4. P. 2, line 46—not hypothetical data. Perhaps artificial, or computer-generated.
Changed hypothetical data to computer generated data (line 85 –present submission)
5. P. 3, line 49—not sure what mil stands for.
Changed mil to millions (line 91 – present submission)
6. P. 3, line 52—management plans have authors; they are therefore not cited as Anonymous.
Included the authors of the Land and Resource Management Plans (lines 97-98– present
submission)
7. P. 3, line 47—not sure what approach you are referring to. Please describe.
Changed the sentence by eliminating “the approach of” as it was not needed (line 86- present
submission)
8. Table 1—Dog is spelled incorrectly? (Doig?)
Changed the spelling to Doig.
9. P. 4, line 75—they do not determine harvesting age; they support decisions on harvesting age.
The sentence was eliminated completely as the entire section was rewritten.
10. P. 4, line 77—determined by solving models of the harvest-scheduling problem—not simply
applying algorithms.
The sentence was eliminated completely as the entire section was rewritten.
11. P. 4, line 80—this can be disputed. What about the economic rotation age arising from the
Faustmann formula?
The sentence was eliminated completely as the entire section was rewritten. However, we provided
a complete set of equations that incorporate not only the economic rotation but also other attributes.
12. Lines 91-102—this discussion belongs on the literature review, not methods.
The sentence was eliminated completely as significant portions of the section were rewritten.
13. Line 104—do you mean "harvest-scheduling model"?
Changed harvest scheduler to harvest-scheduling model as suggested by reviewer (line 157-present
submission).
14. Line 112—after citation, start a new paragraph.
Started a new paragraph (line 181-present submission)
15. Line 124—perhaps a brief mention or discussion of the concept of "regulated forest" is
appropriate here.
We mentioned and discussed the concept of “normal forest” as suggest by the second reviewer
rather than “regulated forest” (lines 196 and 164-173 - present submission)
16. Line 139—uniformily (adverb).
Changed to uniformly (line 229- present submission)
17. Line 150—it is not clear what you mean by "harvesting moment"; also, there is no y
Adjust the set of equation (3) to reflect properly the symbols (lines 243-249- present submission)
18. Line 147—all equations in a manuscript must have a unique id-number assigned.
We consider the mixed integer problem as an entity, and we did not associate an individual number
to each equation used to formalize the planning problem as we taught that it would clutter the
discourse, and no latter reference to an individual equation was made.
19. Why do you have-- /Age --- in the objective function? Not clear
Adjust the equations to reflect the new symbols
20. Immediately following the formulation, it is standard practice to describe, in words, each
equation, by number.
We described the equations used by the mixed integer programming problems immediately after
formulation, as suggested by the reviewer (lines 253-267- present submission)

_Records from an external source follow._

(** ** Selection sets *)
Lemma gok_attach_argument st field a : P → field < z_fields (szs st) →
  gok st (attach_argument field a) (λ st' r, r.1 < z_values (szs st') ∧ value_in (szs st') r.2).
Proof.
  intros HP Hf. unfold attach_argument. gstep fok_insert_string as n st1 W1 G1 Hn; [apply _|].
  gstep (gok_read_field _ _ _ (λ st' r, range_in (z_values (szs st')) r)) as range st2 W2 G2 Hr; [sizes|by intros f _ (? & ? & ? & ?)|].
  gstep gok_read_values as l st3 W3 G3 Hl; [done|]. destruct Hl as [Hlen Hl].
  gstep (g_lift _ _ (λ _ i, i < length l)) as idx st4 W4 G4 Hidx.
  { unfold position_of. destruct (list_find _ l) as [[i x]|] eqn:E; cbn; [|done]. intros _.
    apply list_find_Some in E as (Hi & _). by apply lookup_lt_Some in Hi. }
  gstep (g_read _ _ (λ _ _, True)) as ty st5 W5 G5 _u.
  { intros _. destruct (v ← at_index _ _; _); done. }
  gstep gok_insert_value as v st6 W6 G6 Hv; [by left|]. apply g_ret. intros _. split; [|done].
  unfold range_in in Hr. sizes.
Qed.
Lemma gok_attach_selection st target s : P ∨ no_arguments s = true → def_in (szs st) target →
  gok st (attach_selection target s) (λ st', selection_in (szs st')).
Proof.
  revert st target. induction s as [name args sub IH|cond sub IH|] using eselection_ind; intros st target Hs Ht;
    cbn [attach_selection]; [| |apply g_err].
  - gstep (g_get _ _ (λ st', opt_lt (z_fields (szs st')))) as o st1 W1 G1 Ho.
    { intros W i. apply (mi_fields _ _ (proj2 W)). }
    destruct o as [field|].
    2: { gstep gok_definition_name as x st2 W2 G2 _u; [eapply def_in_mono; [by apply grown|done]|]. apply g_err. }
    specialize (Ho field eq_refl).
    gstep (gok_read_field _ _ _ (λ st' ty, def_in (szs st') (ft_definition ty))) as ty st2 W2 G2 Hty; [done|by intros f _ (? & ? & ?)|].
    gstep (g_mapM _ _ _ (λ st' r, r.1 < z_values (szs st') ∧ value_in (szs st') r.2)) as vs st3 W3 G3 Hvs.
    { intros a b x G [? ?]. split; [sizes|by eapply value_in_mono; [apply grown|]]. }
    { intros a st3 Ha G3. apply gok_attach_argument; [|sizes]. destruct Hs as [|[Hargs _]%andb_prop]; [done|].
      destruct args; [|done]. by apply elem_of_nil in Ha. }
    gstep (g_mapM _ _ _ (λ st', selection_in (szs st'))) as l st4 W4 G4 Hl.
    { intros a b x G. by apply selection_in_mono, grown. }
    { intros x st4 Hx G4. apply (proj1 (Forall_forall _ _) IH); [done| |eapply def_in_mono; [|exact Hty]; apply grown; by etransitivity].
      eapply or_mono; [|exact Hs]. intros [_ Hsub]%andb_prop. by apply (proj1 (forallb_forall _ _) Hsub), list_elem_of_In. }
    apply g_ret. intros _. constructor; [sizes| |done]. eapply args_in_mono; [by apply grown| |exact Hvs]. sizes.
  - destruct cond as [n|]; [|apply g_err].
    gstep (g_get _ _ (λ st', opt_in (def_in (szs st')))) as o st1 W1 G1 Ho.
    { intros W d. apply (mi_definitions _ _ (proj2 W)). }
    gstep (g_ok_or st1 _ _ (λ st', def_in (szs st'))) as on st2 W2 G2 Hon; [intros d Hd _; by apply Ho|].
    gstep (g_mapM _ _ _ (λ st', selection_in (szs st'))) as l st4 W4 G4 Hl.
    { intros a b x G. by apply selection_in_mono, grown. }
    { intros x st4 Hx G4. apply (proj1 (Forall_forall _ _) IH); [done| |eapply def_in_mono; [|exact Hon]; by apply grown].
      eapply or_mono; [|exact Hs]. intros Hsub. by apply (proj1 (forallb_forall _ _) Hsub), list_elem_of_In. }
    apply g_ret. intros _. constructor; [eapply def_in_mono; [|exact Hon]; by apply grown|done].
Qed.

(** ** Input value sets *)
Lemma subselection_errors_input d sub id : subselection_errors d sub = inr (Some id) → d = FInputObject id.
Proof. destruct d, sub; simpl; congruence. Qed.
Lemma gok_attach_input_value st id s : id < z_input_objects (szs st) → values_named st →
  gok st (attach_input_value_set_rec id s) (λ st', item_in (szs st')).
Proof.
  revert st id. induction s as [name args sub IH|cond sub IH|] using eselection_ind; intros st id Hid Hv;
    cbn [attach_input_value_set_rec]; try apply g_err.
  gstep (g_get _ _ (λ st', opt_lt (z_values (szs st')))) as o st1 W1 G1 Ho; [intros _ i; apply Hv|].
  destruct o as [i|].
  2: { gstep gok_definition_name as x st2 W2 G2 _u; [cbn [def_in]; sizes|]. apply g_err. }
  specialize (Ho i eq_refl). gstep (g_read _ _ (λ st', input_value_in (szs st'))) as v st2 W2 G2 Hiv.
  { intros W. by destruct (read_at st1 _ i _ (vi_values _ _ (proj1 W)) Ho) as (x & -> & _ & Hx). }
  destruct (subselection_errors _ _) as [e|[id'|]] eqn:E; [apply g_err| |].
  - apply subselection_errors_input in E. destruct Hiv as (_ & Hd & _). rewrite E in Hd. cbn [def_in] in Hd.
    gstep (g_mapM _ _ _ (λ st', item_in (szs st'))) as l st3 W3 G3 Hl; [intros a b x G; by apply item_in_mono, grown| |].
    + intros x st3 Hx G3. apply (proj1 (Forall_forall _ _) IH); [done|sizes|].
      eapply values_named_grows; [|exact Hv]. by do 2 (etransitivity; [eassumption|]).
    + apply g_ret. intros _. constructor; [sizes|done].
  - apply g_ret. intros _. constructor; [sizes|done].
Qed.
Lemma argument_position_ok st name l i : Forall (λ v, fiv_name v < z_strings (szs st)) l →
  match argument_position st name i l with
  | Ret o => ∀ j v, o = Some (j, v) → j < i + length l ∧ v ∈ l
  | Panic _ => False
  end.
Proof.
  revert i. induction l as [|x l IH]; intros i Hl; [done|]. inversion Hl as [|? ? Hx Hl']; subst. cbn [argument_position].
  apply get_index_lt in Hx as [y Hy]. rewrite Hy. cbn. destruct (String.eqb y name).
  { intros j v Hj. injection Hj as <- <-. split; [lia|left]. }
  specialize (IH (S i) Hl'). destruct (argument_position st name (S i) l); [|done]. intros j v Hj.
  destruct (IH j v Hj). split; [lia|by right].
Qed.
Lemma gok_attach_argument_value st parent field range s :
  def_in (szs st) parent → field < z_fields (szs st) → range_in (z_values (szs st)) range → values_named st →
  gok st (attach_input_value_to_field_arguments parent field range s) (λ st', item_in (szs st')).
Proof.
  intros Hp Hf Hr Hv. destruct s as [name args sub|cond sub|]; cbn [attach_input_value_to_field_arguments]; try apply g_err.
  gstep (g_read _ _ (λ st' o, ∀ j v, o = Some (j, v) → j < range.2 ∧ input_value_in (szs st') v)) as o st1 W1 G1 Ho.
  { intros W. pose proof (gok_read_values st range Hr W) as Hl. unfold fread in Hl. cbn in Hl.
    destruct (input_values_at (s_graph st) range) as [l|]; [|done]. cbn in Hl |- *. destruct Hl as (_ & _ & Hlen & Hl).
    pose proof (argument_position_ok st name l 0) as Hpos. destruct (argument_position st name 0 l) as [o|].
    - intros j v Hj. destruct (Hpos ltac:(eapply Forall_impl; [exact Hl|]; by intros v' (? & _)) j v Hj) as [? Hin].
      split; [simpl in *; lia|]. by apply (proj1 (Forall_forall _ _) Hl).
    - destruct Hpos. eapply Forall_impl; [exact Hl|]. by intros v' (? & _). }
  destruct o as [[i v]|].
  2: { gstep gok_definition_name as x st2 W2 G2 _u; [eapply def_in_mono; [by apply grown|done]|].
       gstep (g_read _ _ (λ _ _, True)) as y st3 W3 G3 _v; [|apply g_err]. intros W.
       destruct (read_at st2 _ field _ (vi_fields _ _ (proj1 W))) as (f & -> & _ & Hn & _).
       { change (length (fg_fields (s_graph st2))) with (z_fields (szs st2)). sizes. }
       apply get_index_lt in Hn as [z Hz]. cbn. unfold unwrap. by rewrite Hz. }
  destruct (Ho i v eq_refl) as [Hi (_ & Hd & _)]. unfold range_in in Hr.
  destruct (subselection_errors _ _) as [e|[id|]] eqn:E; [apply g_err| |].
  - apply subselection_errors_input in E. rewrite E in Hd. cbn [def_in] in Hd.
    gstep (g_mapM _ _ _ (λ st', item_in (szs st'))) as l st3 W3 G3 Hl; [intros a b x G; by apply item_in_mono, grown| |].
    + intros x st3 Hx G3. apply gok_attach_input_value; [sizes|]. eapply values_named_grows; [|exact Hv]. by etransitivity.
    + apply g_ret. intros _. constructor; [sizes|done].
  - apply g_ret. intros _. constructor; [sizes|done].
Qed.

(** ** Strings of selections *)
Context (parse_executable : string → string + list (list ESelection)) (document : list SDefinition).
Lemma gok_parsed {A} st s (m : list (list ESelection) → F A) (Q : State → A → Prop) :
  (∀ ops, parse_executable ("{ " +:+ s +:+ " }") = inr ops → gok st (m ops) Q) →
  gok st (parse_selection_set parse_executable s ≫= m) Q.
Proof.
  intros Hm. unfold parse_selection_set. destruct (parse_executable _) as [e|ops]; [by intros W|].
  exact (Hm ops eq_refl).
Qed.
Lemma gok_first_operation {A} st ops (m : list ESelection → F A) (Q : State → A → Prop) :
  P ∨ ops ≠ [] → (∀ op rest, ops = op :: rest → gok st (m op) Q) → gok st (first_operation ops ≫= m) Q.
Proof.
  intros Hops Hm. destruct ops as [|op rest]; [|exact (Hm op rest eq_refl)]. intros W. cbn. by destruct Hops.
Qed.
Lemma selection_ok_nonempty s ops : P ∨ selection_ok parse_executable s = true →
  parse_executable ("{ " +:+ s +:+ " }") = inr ops → P ∨ ops ≠ [].
Proof. intros Hs E. eapply or_mono; [|exact Hs]. unfold selection_ok. rewrite E. by destruct ops. Qed.
Lemma gok_attach_selection_set st target s :
  P ∨ selection_ok parse_executable s = true → def_in (szs st) target →
  gok st (attach_selection_set parse_executable target s) (λ st', Forall (selection_in (szs st'))).
Proof.
  intros Hs Ht. apply gok_parsed. intros ops E. apply gok_first_operation; [by eapply selection_ok_nonempty|]. intros op rest ->.
  apply g_mapM; [intros a b x G; by apply selection_in_mono, grown|]. intros x st1 Hx G1.
  apply gok_attach_selection; [|eapply def_in_mono; [by apply grown|done]]. eapply or_mono; [|exact Hs]. unfold selection_ok.
  rewrite E. intros Hp. by apply (proj1 (forallb_forall _ _) Hp), list_elem_of_In.
Qed.
Lemma gok_attach_arguments st parent field s :
  P ∨ selection_ok parse_executable s = true → def_in (szs st) parent → field < z_fields (szs st) → values_named st →
  gok st (attach_input_value_set_to_field_arguments parse_executable parent field s) (λ st', Forall (item_in (szs st'))).
Proof.
  intros Hs Hp Hf Hv. apply gok_parsed. intros ops E. apply gok_first_operation; [by eapply selection_ok_nonempty|]. intros op rest ->.
  gstep (gok_read_field _ _ _ (λ st' r, range_in (z_values (szs st')) r)) as range st1 W1 G1 Hr; [done|by intros f _ (? & ? & ? & ?)|].
  apply g_mapM; [intros a b x G; by apply item_in_mono, grown|]. intros x st2 Hx G2.
  apply gok_attach_argument_value; [eapply def_in_mono; [|exact Hp]; apply grown; by etransitivity|sizes| |].
  - eapply range_in_mono; [|exact Hr]. sizes.
  - eapply values_named_grows; [|exact Hv]. by etransitivity.
Qed.

Lemma string_selection_ok d a s : P ∨ selections_ok parse_executable d = true →
  a ∈ ["provides"; "requires"; "key"; "fields"; "node"; "arguments"] → string_argument d a = Some s →
  P ∨ selection_ok parse_executable s = true.
Proof.
  intros Hd Ha Hs. eapply or_mono; [|exact Hd]. intros Hp.
  apply list_elem_of_In, (proj1 (forallb_forall _ _) Hp) in Ha. by rewrite Hs in Ha.
Qed.
Lemma gok_string_selection st d a target :
  P ∨ selections_ok parse_executable d = true → a ∈ ["provides"; "requires"; "key"; "fields"; "node"; "arguments"] →
  def_in (szs st) target →
  gok st (fopt (attach_selection_set parse_executable target) (string_argument d a))
    (λ st', opt_in (Forall (selection_in (szs st')))).
Proof. intros Hd Ha Ht. apply g_opt. intros s Hs. apply gok_attach_selection_set; [by eapply string_selection_ok|done]. Qed.
(** The subset of a partition. *)
Definition subset_spec (c : option CacheControl) (subset : QuerySubset) : Prop :=
  (∀ s, s ∈ p_selections (qs_partition subset) ↔ ∃ path fs, query_leaf path fs c ∧ s ∈ path) ∧
  (∀ f, f ∈ p_fragments (qs_partition subset) ↔ ∃ path fs, query_leaf path fs c ∧ f ∈ fs) ∧
  (∀ v, v ∈ qs_variables subset ↔
    ∃ name, uses_variable (qs_partition subset) name ∧ variable_named operation name = Some v).
Lemma subset_required i c P :
  (∀ s, s ∈ p_selections P ↔ ∃ path fs, query_leaf path fs c ∧ s ∈ path) →
  (∀ f, f ∈ p_fragments P ↔ ∃ path fs, query_leaf path fs c ∧ f ∈ fs) →
  ∃ vs, variables_required P document operation = Ret vs ∧ subset_spec c (MkSubset i P vs).
Proof.
  intros Hs Hf. destruct (variables_required_spec P) as (vs & Ev & Hv).
  - intros s (path & fs & Hp & Hin)%Hs. by apply (query_leaf_bounds _ _ _ Hp).
  - intros f (path & fs & Hp & Hin)%Hf. by apply (query_leaf_bounds _ _ _ Hp).
  - exists vs. by split_and!.
Qed.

21. Line 152--Upon what do you base these limits to problem size? Experience? If so, describe.
Changed the paragraph entirely and the sentence was replaced with a series of sentences describing
the computation time issue associated with the forest planning problems (lines 277-286 – present
submission)
22. Line 160—the following is not clear=="the real time computations requirement"
The paragraph changed significantly and the “real time” group was eliminated completely from the
manuscript.
23. Line 163—what is "real time"?
The “real time” in computing quantifies the elapsed time between the event and the response of a
system. However, the term “real time” was eliminated from the manuscript.
24. Line 220—tabu, not taboo.
Changed to “tabu” (line 361- present submission)
25. Line 226—run time depends on problem size (#binary decision variables). Therefore, 40
minutes might be reasonable if the problem sizes are similar.
We changed the simulated annealing section significantly and the sentence referring to 40 min was
deleted and replaced by a more detailed explanation of the selection of the run time (lines 401-407
– present submission)
26. Line 229—I recall that the run-time needed for simulated annealing to reach, with certainty,
an optimal solution has been worked out by someone (please cite); and that, incidentally, this runtime was greater than the run-time needed for complete enumeration and evaluation of all possible
solutions; i.e., guaranteed optimality is pointless with this algorithm.
The authors who proves the statement are Geman S and Geman D (1984).
27. Line 242—every source I've read on determining the parameters for the simulated annealing
algorithm recommends that these be selected experimentally, for each model and problem instance
involved. I would, therefore, question the usefulness of your selected parameters since you
determined them, apparently, through a priori reasoning.
An entire paragraph inside the Simulated annealing section explained how the parameters were
selected. New additional runs were performed to ensure the appropriateness of the starting
parameters (lines 368-401-present submission).
28. Line 280—possible since—not possible as.
Changed to “possible since” (line 493 – present submission)
29. Stopped review of manuscript, since major revisions are required beyond this point.
The rest of the manuscript suffered significant changes imposed by the inclusion of the linear
programming results.
Reviewer #2
Revisions
1. How was adjacency handled in the "adjusted FFD"? The paper seems to indicate that it was not
explicitly addressed (see lines 402-410), which leads one to conclude that adjacency violations
were not assessed when using FFD even though the authors assert that the "algorithm has the
property of self-organization" (not sure what that means when applied to adjacency restrictions...).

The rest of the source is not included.